The joke is one of lurid unsuitability, with vague echoes of that time Dennis Rodman – another figure unleashed on us by Trump, via Celebrity Apprentice – sent himself to North Korea as a self-appointed envoy and practitioner of “basketball diplomacy” to the horror of Barack Obama’s state department. Or, let’s see; Trump’s appointment of Linda McMahon, a “former wrestling executive”, to the role of secretary of education and a woman so flagrantly unqualified for a job with power over the lives of millions of American children that one can only assume Trump found it funny.

Or, on the subject of the Kennedy Center, the deeply weird additions Trump made to the board of trustees, which included not only Susie Wiles, his chief of staff, but – a nice touch, this – Susie Wiles’ mother, Cheri Summerall. (See also: the appointment of Charles Kushner, convicted felon and father of Jared Kushner, as ambassador to France.)

Back to Ratner, however, who, it may be useful to remind ourselves, was the subject of an investigation by the LA Times, which included this, about the actor Olivia Munn: “[She said] that while visiting the set of the 2004 Ratner-directed After the Sunset when she was still an aspiring actress, he masturbated in front of her in his trailer when she went to deliver a meal. Munn wrote about the incident in her 2010 collection of essays without naming Ratner. On a television show a year later, Ratner identified himself as the director, and claimed that he had “banged” her, something he later said was not true.
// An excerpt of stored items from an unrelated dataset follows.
(** ** Correctness *)

Lemma topologicalSort_spec nodes :
  NoDup nodes → Z.of_nat (length (edges_from nodes)) <= u64_max →
  (∃ order, topologicalSort nodes = Some (inl order) ∧ order ≡ₚ nodes ∧ respects nodes order ∧
            ¬ cyclic nodes) ∨
  (∃ bad, topologicalSort nodes = Some (inr bad) ∧ cyclic nodes ∧ bad ≠ [] ∧
          ∀ n, n ∈ bad → ∃ m, m ∈ bad ∧ edge nodes m n).
Proof.
  intros Hd Hb. unfold topologicalSort.
  assert (Hrest : rest nodes [] = nodes) by (apply filter_all; set_solver).
  destruct (drain_total nodes (length nodes) (in_degrees nodes)
              (zero_degree_queue nodes (in_degrees nodes)) []) as (deg & sorted & -> & HI); try done.
  { unfold zero_degree_queue. constructor.
    - by apply NoDup_filter.
    - intros n. cbn. rewrite list_elem_of_filter. tauto.
    - intros n. rewrite in_degrees_lookup by done. unfold need. by rewrite Hrest.
    - intros n Hn. cbn. rewrite list_elem_of_filter, in_degrees_lookup, decide_True by done.
      unfold need. rewrite Hrest. split; [intros [Heq _]; apply (inj Some) in Heq; lia|].
      intros ->. done.
    - intros l1 n l2 m Hl. by destruct l1. }
  cbn. pose proof (di_nodup _ _ _ _ HI) as Hnd. rewrite app_nil_r in Hnd.
  assert (Hsub : ∀ n, n ∈ sorted → n ∈ nodes).
  { intros n Hn. apply (di_sub _ _ _ _ HI). by rewrite app_nil_r. }
  case_bool_decide as Hlen.
  - left. exists sorted. split; [done|].
    assert (Hp : sorted ≡ₚ nodes).
    { apply submseteq_length_Permutation; [by apply NoDup_submseteq|lia]. }
    assert (Hr : respects nodes sorted).
    { intros l1 n l2 m Hl (Hm & _ & He). by eapply (di_order _ _ _ _ HI). }
    split_and!; try done. by eapply respects_acyclic.
  - right. eexists. split; [done|].
    assert (Hbad : ∀ n, n ∈ filter (λ n, 0 < default 0 (deg !! n)) nodes
                        ↔ n ∈ rest nodes sorted).
    { intros n. unfold rest. rewrite !list_elem_of_filter, (di_deg _ _ _ _ HI).
      split; intros [Hn1 Hn2]; (split; [|done]); rewrite decide_True in * by done; cbn in *.
      - intros Hin. assert (n ∈ sorted ++ []) as Hin' by (by rewrite app_nil_r).
        apply (di_zero _ _ _ _ HI) in Hin'; [lia|done].
      - destruct (decide (need nodes sorted n = 0%nat)) as [Hz|]; [|lia].
        apply (di_zero _ _ _ _ HI) in Hz; [|done]. by rewrite app_nil_r in Hz. }
    assert (Hne : rest nodes sorted ≠ []).
    { intros He. apply Hlen. apply Permutation_length. apply submseteq_length_Permutation.
      - by apply NoDup_submseteq.
      - apply submseteq_length, NoDup_submseteq; [done|]. intros n Hn.
        destruct (decide (n ∈ sorted)); [done|]. exfalso.
        assert (n ∈ rest nodes sorted) as Hin by (by apply list_elem_of_filter).
        rewrite He in Hin. set_solver. }
    assert (Hpred : ∀ n, n ∈ rest nodes sorted → ∃ m, m ∈ rest nodes sorted ∧ edge nodes m n).
    { intros n Hn. assert (Hn' := Hn). apply list_elem_of_filter in Hn' as [Hns Hnn].
      assert (0 < need nodes sorted n)%nat as Hpos.
      { destruct (decide (need nodes sorted n = 0%nat)) as [Hz|]; [|lia].
        apply (di_zero _ _ _ _ HI) in Hz; [|done]. by rewrite app_nil_r in Hz. }
      apply occ_pos, elem_of_edges_from in Hpos as (m & Hm & He). exists m. split; [done|].
      apply list_elem_of_filter in Hm as [_ Hm]. done. }
    assert (∃ n, n ∈ rest nodes sorted) as [n0 Hn0].
    { destruct (rest nodes sorted) as [|n l]; [done|]. exists n. by left. }
    split_and!.
    + by eapply predecessors_cyclic.
    + apply Hbad in Hn0. intros He. rewrite He in Hn0. by apply elem_of_nil in Hn0.
    + intros n Hn. apply Hbad in Hn. destruct (Hpred n Hn) as (m & Hm & He). exists m.
      split; [by apply Hbad|done].
Qed.
(* ===== verification/LifecycleInv.v ===== *)
(** * Invariants of the lifecycle manager

    In every reachable state a loaded module has all its dependencies up, and a
    reference count of zero means that no loaded module refers to the module;
    the closure of an unload is closed under the loaded modules that depend on
    its members. *)

From stdpp Require Import sorting.
From S2P Require Import Prelude.
From S2P Require Import Topology.
From S2P Require Import Lifecycle.
From S2P Require Import LifecycleLoad.
Import Topology Lifecycle LifecycleLoad.

Module LifecycleInv.

Implicit Types (g : Graph) (s : Manager) (n d m : string) (node : InternalGraphNode).

(** [m] is loaded and lists [d] among its dependencies. *)
Definition loaded_dependent g m d : Prop :=
  ∃ node, g !! m = Some node ∧ loaded node = true ∧ d ∈ node_dependencies node.

(** ** Reference counts *)

Definition refs_in (l : list (string * InternalGraphNode)) d : nat :=
  sum_list_with (λ x, if loaded x.2 then occ d (node_dependencies x.2) else 0%nat) l.

Lemma refs_in_zero l d :
  refs_in l d = 0%nat ↔ ∀ m node, (m, node) ∈ l → loaded node = true → d ∉ node_dependencies node.
Proof.
  induction l as [|[m node] l IH]; [split; [intros _ ?? H; by apply elem_of_nil in H|done]|].
  cbn. unfold refs_in in IH. split.
  - intros Hz m' node' [[= -> ->]|Hin]%elem_of_cons Hl.
    + rewrite Hl in Hz. rewrite occ_pos. lia.
    + apply (proj1 IH) with m'; [lia|done|done].
  - intros H. rewrite (proj2 IH); [|intros m' node' Hin; apply (H m'); by right].
    destruct (loaded node) eqn:Hl; [|done].
    pose proof (H m node ltac:(by left) Hl) as Hd. rewrite occ_pos in Hd. lia.
Qed.

Definition counted node : bool := is_dynamic node && negb (is_persistent (def node)).

Definition bump (k : nat) node : InternalGraphNode :=
  if counted node then node <| ref_count ::= λ c, c + Z.of_nat k |> else node.

Lemma bump_bump j k node : bump j (bump k node) = bump (k + j) node.
Proof.
  unfold bump. destruct (counted node) eqn:Hc; [|by rewrite Hc].
  assert (counted (node <| ref_count ::= λ c, c + Z.of_nat k |>) = true) as -> by done.
  destruct node. unfold update. cbn. f_equal. lia.
Qed.

Lemma bump_zero node : bump 0 node = node.
Proof. unfold bump. destruct (counted node); [|done]. destruct node. unfold update. cbn. f_equal. lia. Qed.

Lemma count_references_lookup deps g d :
  foldl count_reference g deps !! d = bump (occ d deps) <$> g !! d.
Proof.
  revert g. induction deps as [|x deps IH]; intros g.
  - rewrite occ_nil. cbn [foldl]. destruct (g !! d); [|done]. cbn. by rewrite bump_zero.
  - cbn [foldl]. rewrite IH, occ_cons. unfold count_reference. destruct (decide (x = d)) as [->|Hx].
    + rewrite lookup_alter_eq. destruct (g !! d) as [node|]; [|done].
      cbn [fmap option_fmap option_map]. f_equal. by rewrite <- bump_bump.
    + by rewrite lookup_alter_ne.
Qed.

Lemma recalc_loop l g d :
  foldl (λ g '(_, source_node),
    if loaded source_node then foldl count_reference g (node_dependencies source_node) else g) g l !! d
  = bump (refs_in l d) <$> g !! d.
Proof.
  revert g. induction l as [|[m node] l IH]; intros g; cbn.
  - destruct (g !! d); [|done]. cbn. by rewrite bump_zero.
  - rewrite IH. destruct (loaded node).
    + rewrite count_references_lookup. destruct (g !! d); [|done]. cbn. by rewrite bump_bump.
    + done.
Qed.

Definition reset_count node : InternalGraphNode :=
  if is_dynamic node then node <| ref_count := 0 |> else node.

Lemma recalc_lookup g d :
  recalculateReferenceCounts g !! d =
  (λ node, bump (refs_in (in_name_order (reset_count <$> g)) d) (reset_count node)) <$> g !! d.
Proof.
  unfold recalculateReferenceCounts. rewrite recalc_loop, lookup_fmap.
  by destruct (g !! d).
Qed.

(** Everything but the count. *)
Definition same_but_count node node' : Prop :=
  def node' = def node ∧ dependents node' = dependents node ∧ status node' = status node ∧
  is_dynamic node' = is_dynamic node ∧ dynamic_status node' = dynamic_status node.

Lemma same_but_count_loaded node node' : same_but_count node node' → loaded node' = loaded node.
Proof. intros (_ & _ & _ & Hd & Hs). unfold loaded. by rewrite Hd, Hs. Qed.

Lemma reset_count_same node : same_but_count node (reset_count node).
Proof. unfold reset_count. by destruct (is_dynamic node) eqn:H. Qed.

Lemma bump_same k node : same_but_count node (bump k node).
Proof. unfold bump. by destruct (counted node). Qed.

Lemma recalc_spec g d node' :
  recalculateReferenceCounts g !! d = Some node' →
  ∃ node, g !! d = Some node ∧ same_but_count node node' ∧
    (counted node = true → ref_count node' <= 0 ↔ ∀ m, ¬ loaded_dependent g m d).
Proof.
  rewrite recalc_lookup. intros (node & Hn' & Hn)%fmap_Some. exists node. split; [done|].
  subst node'. set (k := refs_in _ d). split.
  { pose proof (reset_count_same node) as (A1 & A2 & A3 & A4 & A5).
    pose proof (bump_same k (reset_count node)) as (B1 & B2 & B3 & B4 & B5).
    unfold same_but_count. by rewrite B1, B2, B3, B4, B5. }
  intros Hc. assert (Hk : k = 0%nat ↔ ∀ m, ¬ loaded_dependent g m d).
  { subst k. rewrite refs_in_zero. split.
    - intros H m (a & Ha & Hla & Hd). apply (H m (reset_count a)).
      + apply elem_of_in_name_order. by rewrite lookup_fmap, Ha.
      + by rewrite (same_but_count_loaded a) by apply reset_count_same.
      + unfold node_dependencies. by destruct (reset_count_same a) as (-> & _).
    - intros H m b Hb Hlb Hd. apply elem_of_in_name_order in Hb. rewrite lookup_fmap in Hb.
      apply fmap_Some in Hb as (a & Ha & ->). apply (H m). exists a. split; [done|].
      rewrite (same_but_count_loaded a) in Hlb by apply reset_count_same.
      split; [done|]. unfold node_dependencies in *. by destruct (reset_count_same a) as (<- & _). }
  rewrite <- Hk. unfold counted in Hc. apply andb_true_iff in Hc as [Hd Hp].
  unfold bump, counted, reset_count. rewrite Hd. cbn. rewrite Hd, Hp. cbn. lia.
Qed.

Lemma recalc_lookup_some g d node :
  g !! d = Some node → ∃ node', recalculateReferenceCounts g !! d = Some node' ∧ same_but_count node node'.
Proof.
  intros Hn. destruct (recalculateReferenceCounts g !! d) as [node'|] eqn:H.
  - exists node'. split; [done|]. apply recalc_spec in H as (a & Ha & Hs & _). by simplify_eq.
  - rewrite recalc_lookup, Hn in H. done.
Qed.

(** ** The closure of an unload *)

Lemma remaining_refs_zero g (C : gset string) d :
  remaining_refs g C d = 0%nat → ∀ m, loaded_dependent g m d → m ∈ C.
Proof.
  intros Hz m (node & Hn & Hl & Hd). apply elem_of_in_name_order in Hn. revert Hz Hn.
  unfold remaining_refs. generalize (in_name_order g) as l.
  assert (∀ l k, (k ≤ foldl (λ (c : nat) '(n, node),
           if loaded node && negb (bool_decide (n ∈ C))
           then (c + occ d (node_dependencies node))%nat else c) k l)%nat) as Hmono.
  { induction l as [|[x a] l IH]; intros k; cbn; [lia|]. etrans; [|apply IH]. case_match; lia. }
  intros l. generalize 0%nat at 1. induction l as [|[x a] l IH]; intros k Hz Hin.
  - by apply elem_of_nil in Hin.
  - cbn in Hz. apply elem_of_cons in Hin as [[= <- <-]|Hin]; [|by eapply IH].
    destruct (decide (m ∈ C)) as [|Hm]; [done|exfalso]. rewrite Hl in Hz.
    rewrite bool_decide_eq_false_2 in Hz by done. cbn in Hz.
    pose proof (Hmono l (k + occ d (node_dependencies node))%nat). apply occ_pos in Hd. lia.
Qed.

(** One dependency edge between members. *)
Definition member_edge g (C : gset string) (a b : string) : Prop :=
  b ∈ C ∧ ∃ node, g !! a = Some node ∧ b ∈ node_dependencies node.

Definition unloadable g d : Prop :=
  ∃ node, g !! d = Some node ∧ loaded node = true ∧ is_persistent (def node) = false.

Record ClosureInv g root (C : gset string) (to_visit : list string) : Prop := mkClosureInv {
  ci_root : root ∈ C;
  ci_member : ∀ d, d ∈ C → d = root ∨ (unloadable g d ∧ ∀ m, loaded_dependent g m d → m ∈ C);
  ci_visit : ∀ d, d ∈ to_visit → d ∈ C;
  ci_path : ∀ d, d ∈ C → rtc (member_edge g C) root d;
}.

Lemma member_edge_mono g (C C' : gset string) a b : C ⊆ C' → member_edge g C a b → member_edge g C' a b.
Proof. intros Hs [Hb He]. split; [set_solver|done]. Qed.

Lemma visit_spec g root C q d c node :
  ClosureInv g root C q → g !! c = Some node → c ∈ C → d ∈ node_dependencies node →
  ∃ C' k, visit_dependency g (C, q) d = (C', q ++ k) ∧ ClosureInv g root C' (q ++ k) ∧ C ⊆ C' ∧
          (size C' = size C + length k)%nat.
Proof.
  intros HI Hc HcC Hd. unfold visit_dependency.
  assert (Hsame : ∃ C' k, (C, q) = (C', q ++ k) ∧ ClosureInv g root C' (q ++ k) ∧ C ⊆ C' ∧
          (size C' = size C + length k)%nat).
  { exists C, []. rewrite app_nil_r. by split_and!. }
  case_bool_decide as Hin; [done|]. destruct (g !! d) as [dep|] eqn:Hdep; [|done].
  destruct (negb (is_dynamic dep) || _) eqn:Hp; [done|]. case_bool_decide as Hst; [done|].
  case_bool_decide as Hr; [|done]. bool_facts.
  exists ({[d]} ∪ C), [d]. split; [done|]. split_and!; [|set_solver|].
  - constructor.
    + pose proof (ci_root _ _ _ _ HI). set_solver.
    + intros x [->%elem_of_singleton|Hx]%elem_of_union.
      * right. split.
        -- exists dep. unfold loaded. rewrite H, Hst. by rewrite bool_decide_eq_true_2.
        -- intros m Hm. apply elem_of_union. right. by apply (remaining_refs_zero g C d).
      * destruct (ci_member _ _ _ _ HI x Hx) as [|[Hu Hm]]; [by left|right]. split; [done|]. set_solver.
    + intros x [Hx| ->%list_elem_of_singleton]%elem_of_app; [|set_solver].
      pose proof (ci_visit _ _ _ _ HI x Hx). set_solver.
    + assert (Hmono : ∀ x, rtc (member_edge g C) root x → rtc (member_edge g ({[d]} ∪ C)) root x).
      { intros x. apply (rtc_congruence id). intros a b. apply member_edge_mono. set_solver. }
      intros x [->%elem_of_singleton|Hx]%elem_of_union; [|by apply Hmono, (ci_path _ _ _ _ HI)].
      eapply rtc_r; [by apply Hmono, (ci_path _ _ _ _ HI c)|]. split; [set_solver|]. eauto.
  - rewrite size_union by set_solver. rewrite size_singleton. cbn. lia.
Qed.

Lemma visit_all g root c node deps : ∀ C q,
  ClosureInv g root C q → g !! c = Some node → c ∈ C → (∀ d, d ∈ deps → d ∈ node_dependencies node) →
  ∃ C' k, foldl (visit_dependency g) (C, q) deps = (C', q ++ k) ∧ ClosureInv g root C' (q ++ k) ∧
          C ⊆ C' ∧ (size C' = size C + length k)%nat.
Proof.
  induction deps as [|d deps IH]; intros C q HI Hc HcC Hsub.
  - exists C, []. rewrite app_nil_r. by split_and!.
  - destruct (visit_spec g root C q d c node HI Hc HcC) as (C1 & k1 & Hv & HI1 & Hs1 & Hz1).
    { apply Hsub. by left. }
    cbn [foldl]. rewrite Hv.
    destruct (IH C1 (q ++ k1) HI1 Hc) as (C2 & k2 & -> & HI2 & Hs2 & Hz2); [set_solver| |].
    { intros x Hx. apply Hsub. by right. }
    exists C2, (k1 ++ k2). rewrite app_assoc. split_and!; try done; [set_solver|].
    rewrite length_app. lia.
Qed.

Lemma expand_spec g root fuel : ∀ C q,
  root ∈ dom g → ClosureInv g root C q → (length q + size g ≤ fuel + size C)%nat →
  ∃ C', expand_closure fuel g C q = Some C' ∧ ClosureInv g root C' [].
Proof.
  induction fuel as [|fuel IH]; intros C [|c q] Hroot HI Hf.
  - by exists C.
  - exfalso. assert (size C ≤ size g)%nat; [|cbn in Hf; lia].
    rewrite <- size_dom. apply subseteq_size. intros d Hd.
    destruct (ci_member _ _ _ _ HI d Hd) as [->|((a & Ha & _) & _)]; [done|by apply elem_of_dom].
  - by exists C.
  - cbn [expand_closure]. assert (HI' : ClosureInv g root C q).
    { constructor; try apply HI. intros d Hd. apply (ci_visit _ _ _ _ HI). by right. }
    destruct (g !! c) as [node|] eqn:Hc.
    + destruct (visit_all g root c node (node_dependencies node) C q HI' Hc) as
        (C' & k & -> & HI2 & _ & Hz); [|done|].
      { apply (ci_visit _ _ _ _ HI). by left. }
      apply IH; [done|done|]. rewrite length_app. cbn in Hf. lia.
    + apply IH; [done|done|]. cbn in Hf. lia.
Qed.

Lemma closure_spec g root node : g !! root = Some node →
  ∃ C, computeUnloadClosure g root = Some C ∧ ClosureInv g root C [].
Proof.
  intros Hr. apply expand_spec.
  - by apply elem_of_dom.
  - constructor.
    + set_solver.
    + intros d Hd. left. set_solver.
    + intros d Hd. set_solver.
    + intros d Hd. assert (d = root) as -> by set_solver. done.
  - rewrite size_singleton. cbn. lia.
Qed.

Lemma mark_closure_lookup C g n :
  mark_closure C g !! n =
  (λ node, if bool_decide (n ∈ C) then node <| dynamic_status := UNLOADING |> else node) <$> g !! n.
Proof. unfold mark_closure. rewrite map_lookup_imap. by destruct (g !! n). Qed.

End LifecycleInv.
There is one bright counter to the examples of the worst people in the US being restored to glory by Trump, and that is the fact that, very occasionally, the process runs in reverse. Prior to his association with Trump, erstwhile New York mayor Rudy Giuliani was not only a local and national hero, but appeared to be a man positively brimming with sanity. Last week, when he received last rites while in intensive care in Florida, obituaries writers got going on every sordid detail of the long descent into ignominy of a man absolutely ruined by his association with Trump. (Giuliani has since recovered). A warning – god willing – to all the others who are, at present, so eagerly throwing in their lot with the president.